* _Stored data entries_:
○ ○ ○ ○ ○ ○ ○
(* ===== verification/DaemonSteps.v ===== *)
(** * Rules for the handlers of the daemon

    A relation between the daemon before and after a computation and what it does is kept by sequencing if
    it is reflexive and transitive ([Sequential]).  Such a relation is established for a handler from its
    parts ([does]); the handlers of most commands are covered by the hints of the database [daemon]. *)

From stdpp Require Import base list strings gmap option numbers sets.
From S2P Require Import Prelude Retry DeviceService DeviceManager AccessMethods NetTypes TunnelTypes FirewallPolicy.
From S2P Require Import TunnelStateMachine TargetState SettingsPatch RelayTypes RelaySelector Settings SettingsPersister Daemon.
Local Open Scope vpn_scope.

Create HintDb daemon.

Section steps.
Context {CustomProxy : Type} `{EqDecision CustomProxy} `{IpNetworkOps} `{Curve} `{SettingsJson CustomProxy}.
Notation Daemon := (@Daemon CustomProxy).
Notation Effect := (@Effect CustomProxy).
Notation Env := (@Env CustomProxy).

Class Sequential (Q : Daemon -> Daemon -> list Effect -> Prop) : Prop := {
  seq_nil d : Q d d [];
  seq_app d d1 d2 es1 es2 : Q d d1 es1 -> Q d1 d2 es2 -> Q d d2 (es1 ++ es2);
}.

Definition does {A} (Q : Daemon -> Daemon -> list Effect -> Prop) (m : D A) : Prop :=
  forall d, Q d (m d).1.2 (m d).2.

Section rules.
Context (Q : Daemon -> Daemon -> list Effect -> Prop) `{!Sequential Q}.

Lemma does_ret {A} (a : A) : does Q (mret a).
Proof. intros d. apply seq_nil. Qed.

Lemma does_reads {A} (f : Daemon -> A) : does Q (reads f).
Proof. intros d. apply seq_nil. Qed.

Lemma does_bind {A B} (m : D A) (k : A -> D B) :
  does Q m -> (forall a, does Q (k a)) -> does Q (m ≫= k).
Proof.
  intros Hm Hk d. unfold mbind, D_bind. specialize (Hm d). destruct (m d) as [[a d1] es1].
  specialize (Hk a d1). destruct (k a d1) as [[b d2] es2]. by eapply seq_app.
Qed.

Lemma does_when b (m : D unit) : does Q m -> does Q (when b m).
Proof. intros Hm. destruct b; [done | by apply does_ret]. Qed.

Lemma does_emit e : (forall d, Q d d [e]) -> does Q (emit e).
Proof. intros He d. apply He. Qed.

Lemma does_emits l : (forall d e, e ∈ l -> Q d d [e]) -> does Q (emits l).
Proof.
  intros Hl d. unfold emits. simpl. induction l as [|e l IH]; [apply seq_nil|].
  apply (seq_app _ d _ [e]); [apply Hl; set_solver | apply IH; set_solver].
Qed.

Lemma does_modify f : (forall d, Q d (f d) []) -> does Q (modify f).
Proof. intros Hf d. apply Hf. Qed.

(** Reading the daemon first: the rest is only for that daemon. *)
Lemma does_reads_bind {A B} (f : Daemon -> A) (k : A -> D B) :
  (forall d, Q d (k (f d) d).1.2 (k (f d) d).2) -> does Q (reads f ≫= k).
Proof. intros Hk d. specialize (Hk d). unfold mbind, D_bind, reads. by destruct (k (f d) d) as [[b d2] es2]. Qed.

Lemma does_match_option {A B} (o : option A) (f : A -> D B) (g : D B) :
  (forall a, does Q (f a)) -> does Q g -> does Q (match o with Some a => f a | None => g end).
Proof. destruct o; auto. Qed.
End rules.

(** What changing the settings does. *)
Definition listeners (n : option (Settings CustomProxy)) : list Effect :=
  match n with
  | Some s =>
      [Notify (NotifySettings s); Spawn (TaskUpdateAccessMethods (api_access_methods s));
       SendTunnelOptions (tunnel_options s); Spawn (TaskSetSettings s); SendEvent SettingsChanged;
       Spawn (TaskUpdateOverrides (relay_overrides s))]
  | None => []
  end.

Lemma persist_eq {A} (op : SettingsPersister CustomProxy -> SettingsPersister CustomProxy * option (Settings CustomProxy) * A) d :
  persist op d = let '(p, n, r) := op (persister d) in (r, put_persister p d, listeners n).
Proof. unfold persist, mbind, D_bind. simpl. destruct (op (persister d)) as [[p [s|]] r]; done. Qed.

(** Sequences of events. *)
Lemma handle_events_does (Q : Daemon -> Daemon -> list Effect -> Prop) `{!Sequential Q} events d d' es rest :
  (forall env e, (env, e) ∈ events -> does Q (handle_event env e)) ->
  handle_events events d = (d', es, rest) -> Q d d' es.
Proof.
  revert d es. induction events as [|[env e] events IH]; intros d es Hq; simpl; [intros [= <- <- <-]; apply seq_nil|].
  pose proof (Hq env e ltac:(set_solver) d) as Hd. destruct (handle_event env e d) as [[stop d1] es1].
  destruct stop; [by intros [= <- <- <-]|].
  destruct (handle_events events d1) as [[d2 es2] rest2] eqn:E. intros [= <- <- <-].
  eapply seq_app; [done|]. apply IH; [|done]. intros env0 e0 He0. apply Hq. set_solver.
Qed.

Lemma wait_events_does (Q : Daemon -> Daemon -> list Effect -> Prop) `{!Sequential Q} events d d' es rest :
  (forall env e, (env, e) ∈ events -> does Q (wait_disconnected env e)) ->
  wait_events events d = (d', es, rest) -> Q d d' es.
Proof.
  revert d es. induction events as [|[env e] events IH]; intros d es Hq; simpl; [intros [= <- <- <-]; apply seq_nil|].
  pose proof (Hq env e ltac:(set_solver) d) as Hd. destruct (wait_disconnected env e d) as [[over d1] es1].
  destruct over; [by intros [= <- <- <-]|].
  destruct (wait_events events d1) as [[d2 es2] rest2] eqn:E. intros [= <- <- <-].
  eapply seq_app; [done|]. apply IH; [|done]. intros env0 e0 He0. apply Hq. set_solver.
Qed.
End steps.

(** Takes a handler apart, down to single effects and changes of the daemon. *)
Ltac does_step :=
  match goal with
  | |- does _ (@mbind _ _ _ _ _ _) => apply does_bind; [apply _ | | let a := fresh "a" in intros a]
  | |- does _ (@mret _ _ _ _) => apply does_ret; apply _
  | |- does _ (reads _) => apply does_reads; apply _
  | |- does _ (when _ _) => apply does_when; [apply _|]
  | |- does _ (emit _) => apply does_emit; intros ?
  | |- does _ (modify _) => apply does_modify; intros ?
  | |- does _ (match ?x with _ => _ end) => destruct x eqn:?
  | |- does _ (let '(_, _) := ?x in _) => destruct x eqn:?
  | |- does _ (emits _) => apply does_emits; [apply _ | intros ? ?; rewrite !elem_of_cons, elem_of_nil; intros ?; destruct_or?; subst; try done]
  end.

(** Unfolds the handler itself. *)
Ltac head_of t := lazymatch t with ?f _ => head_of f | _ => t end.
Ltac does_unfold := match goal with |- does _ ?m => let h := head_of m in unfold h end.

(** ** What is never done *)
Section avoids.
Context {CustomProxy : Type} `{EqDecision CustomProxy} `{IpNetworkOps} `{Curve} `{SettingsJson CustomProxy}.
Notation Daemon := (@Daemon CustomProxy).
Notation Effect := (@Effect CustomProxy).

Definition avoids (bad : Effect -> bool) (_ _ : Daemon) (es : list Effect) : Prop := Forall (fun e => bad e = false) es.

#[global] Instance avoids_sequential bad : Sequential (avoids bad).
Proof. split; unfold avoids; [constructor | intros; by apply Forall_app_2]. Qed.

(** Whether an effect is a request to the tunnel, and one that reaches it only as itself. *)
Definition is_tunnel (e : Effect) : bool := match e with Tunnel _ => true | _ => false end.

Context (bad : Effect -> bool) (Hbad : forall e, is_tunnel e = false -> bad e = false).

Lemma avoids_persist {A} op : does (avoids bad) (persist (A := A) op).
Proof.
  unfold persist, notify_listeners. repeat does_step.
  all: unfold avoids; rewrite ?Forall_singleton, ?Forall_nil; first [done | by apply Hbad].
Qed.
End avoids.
○ ○ ○ ○ ○ ○ ○
* _What is needed_: With no line skipped, repeat the records exactly.

* _Solved problem_:
(* ===== verification/DaemonSteps.v ===== *)
(** * Rules for the handlers of the daemon

    A relation between the daemon before and after a computation and what it does is kept by sequencing if
    it is reflexive and transitive ([Sequential]).  Such a relation is established for a handler from its
    parts ([does]); the handlers of most commands are covered by the hints of the database [daemon]. *)

From stdpp Require Import base list strings gmap option numbers sets.
From S2P Require Import Prelude Retry DeviceService DeviceManager AccessMethods NetTypes TunnelTypes FirewallPolicy.
From S2P Require Import TunnelStateMachine TargetState SettingsPatch RelayTypes RelaySelector Settings SettingsPersister Daemon.
Local Open Scope vpn_scope.

Create HintDb daemon.

Section steps.
Context {CustomProxy : Type} `{EqDecision CustomProxy} `{IpNetworkOps} `{Curve} `{SettingsJson CustomProxy}.
Notation Daemon := (@Daemon CustomProxy).
Notation Effect := (@Effect CustomProxy).
Notation Env := (@Env CustomProxy).

Class Sequential (Q : Daemon -> Daemon -> list Effect -> Prop) : Prop := {
  seq_nil d : Q d d [];
  seq_app d d1 d2 es1 es2 : Q d d1 es1 -> Q d1 d2 es2 -> Q d d2 (es1 ++ es2);
}.

Definition does {A} (Q : Daemon -> Daemon -> list Effect -> Prop) (m : D A) : Prop :=
  forall d, Q d (m d).1.2 (m d).2.

Section rules.
Context (Q : Daemon -> Daemon -> list Effect -> Prop) `{!Sequential Q}.

Lemma does_ret {A} (a : A) : does Q (mret a).
Proof. intros d. apply seq_nil. Qed.

Lemma does_reads {A} (f : Daemon -> A) : does Q (reads f).
Proof. intros d. apply seq_nil. Qed.

Lemma does_bind {A B} (m : D A) (k : A -> D B) :
  does Q m -> (forall a, does Q (k a)) -> does Q (m ≫= k).
Proof.
  intros Hm Hk d. unfold mbind, D_bind. specialize (Hm d). destruct (m d) as [[a d1] es1].
  specialize (Hk a d1). destruct (k a d1) as [[b d2] es2]. by eapply seq_app.
Qed.

Lemma does_when b (m : D unit) : does Q m -> does Q (when b m).
Proof. intros Hm. destruct b; [done | by apply does_ret]. Qed.

Lemma does_emit e : (forall d, Q d d [e]) -> does Q (emit e).
Proof. intros He d. apply He. Qed.

Lemma does_emits l : (forall d e, e ∈ l -> Q d d [e]) -> does Q (emits l).
Proof.
  intros Hl d. unfold emits. simpl. induction l as [|e l IH]; [apply seq_nil|].
  apply (seq_app _ d _ [e]); [apply Hl; set_solver | apply IH; set_solver].
Qed.

Lemma does_modify f : (forall d, Q d (f d) []) -> does Q (modify f).
Proof. intros Hf d. apply Hf. Qed.

(** Reading the daemon first: the rest is only for that daemon. *)
Lemma does_reads_bind {A B} (f : Daemon -> A) (k : A -> D B) :
  (forall d, Q d (k (f d) d).1.2 (k (f d) d).2) -> does Q (reads f ≫= k).
Proof. intros Hk d. specialize (Hk d). unfold mbind, D_bind, reads. by destruct (k (f d) d) as [[b d2] es2]. Qed.

Lemma does_match_option {A B} (o : option A) (f : A -> D B) (g : D B) :
  (forall a, does Q (f a)) -> does Q g -> does Q (match o with Some a => f a | None => g end).
Proof. destruct o; auto. Qed.
End rules.

(** What changing the settings does. *)
Definition listeners (n : option (Settings CustomProxy)) : list Effect :=
  match n with
  | Some s =>
      [Notify (NotifySettings s); Spawn (TaskUpdateAccessMethods (api_access_methods s));
       SendTunnelOptions (tunnel_options s); Spawn (TaskSetSettings s); SendEvent SettingsChanged;
       Spawn (TaskUpdateOverrides (relay_overrides s))]
  | None => []
  end.

Lemma persist_eq {A} (op : SettingsPersister CustomProxy -> SettingsPersister CustomProxy * option (Settings CustomProxy) * A) d :
  persist op d = let '(p, n, r) := op (persister d) in (r, put_persister p d, listeners n).
Proof. unfold persist, mbind, D_bind. simpl. destruct (op (persister d)) as [[p [s|]] r]; done. Qed.

(** Sequences of events. *)
Lemma handle_events_does (Q : Daemon -> Daemon -> list Effect -> Prop) `{!Sequential Q} events d d' es rest :
  (forall env e, (env, e) ∈ events -> does Q (handle_event env e)) ->
  handle_events events d = (d', es, rest) -> Q d d' es.
Proof.
  revert d es. induction events as [|[env e] events IH]; intros d es Hq; simpl; [intros [= <- <- <-]; apply seq_nil|].
  pose proof (Hq env e ltac:(set_solver) d) as Hd. destruct (handle_event env e d) as [[stop d1] es1].
  destruct stop; [by intros [= <- <- <-]|].
  destruct (handle_events events d1) as [[d2 es2] rest2] eqn:E. intros [= <- <- <-].
  eapply seq_app; [done|]. apply IH; [|done]. intros env0 e0 He0. apply Hq. set_solver.
Qed.

Lemma wait_events_does (Q : Daemon -> Daemon -> list Effect -> Prop) `{!Sequential Q} events d d' es rest :
  (forall env e, (env, e) ∈ events -> does Q (wait_disconnected env e)) ->
  wait_events events d = (d', es, rest) -> Q d d' es.
Proof.
  revert d es. induction events as [|[env e] events IH]; intros d es Hq; simpl; [intros [= <- <- <-]; apply seq_nil|].
  pose proof (Hq env e ltac:(set_solver) d) as Hd. destruct (wait_disconnected env e d) as [[over d1] es1].
  destruct over; [by intros [= <- <- <-]|].
  destruct (wait_events events d1) as [[d2 es2] rest2] eqn:E. intros [= <- <- <-].
  eapply seq_app; [done|]. apply IH; [|done]. intros env0 e0 He0. apply Hq. set_solver.
Qed.
End steps.

(** Takes a handler apart, down to single effects and changes of the daemon. *)
Ltac does_step :=
  match goal with
  | |- does _ (@mbind _ _ _ _ _ _) => apply does_bind; [apply _ | | let a := fresh "a" in intros a]
  | |- does _ (@mret _ _ _ _) => apply does_ret; apply _
  | |- does _ (reads _) => apply does_reads; apply _
  | |- does _ (when _ _) => apply does_when; [apply _|]
  | |- does _ (emit _) => apply does_emit; intros ?
  | |- does _ (modify _) => apply does_modify; intros ?
  | |- does _ (match ?x with _ => _ end) => destruct x eqn:?
  | |- does _ (let '(_, _) := ?x in _) => destruct x eqn:?
  | |- does _ (emits _) => apply does_emits; [apply _ | intros ? ?; rewrite !elem_of_cons, elem_of_nil; intros ?; destruct_or?; subst; try done]
  end.

(** Unfolds the handler itself. *)
Ltac head_of t := lazymatch t with ?f _ => head_of f | _ => t end.
Ltac does_unfold := match goal with |- does _ ?m => let h := head_of m in unfold h end.

(** ** What is never done *)
Section avoids.
Context {CustomProxy : Type} `{EqDecision CustomProxy} `{IpNetworkOps} `{Curve} `{SettingsJson CustomProxy}.
Notation Daemon := (@Daemon CustomProxy).
Notation Effect := (@Effect CustomProxy).

Definition avoids (bad : Effect -> bool) (_ _ : Daemon) (es : list Effect) : Prop := Forall (fun e => bad e = false) es.

#[global] Instance avoids_sequential bad : Sequential (avoids bad).
Proof. split; unfold avoids; [constructor | intros; by apply Forall_app_2]. Qed.

(** Whether an effect is a request to the tunnel, and one that reaches it only as itself. *)
Definition is_tunnel (e : Effect) : bool := match e with Tunnel _ => true | _ => false end.

Context (bad : Effect -> bool) (Hbad : forall e, is_tunnel e = false -> bad e = false).

Lemma avoids_persist {A} op : does (avoids bad) (persist (A := A) op).
Proof.
  unfold persist, notify_listeners. repeat does_step.
  all: unfold avoids; rewrite ?Forall_singleton, ?Forall_nil; first [done | by apply Hbad].
Qed.
End avoids.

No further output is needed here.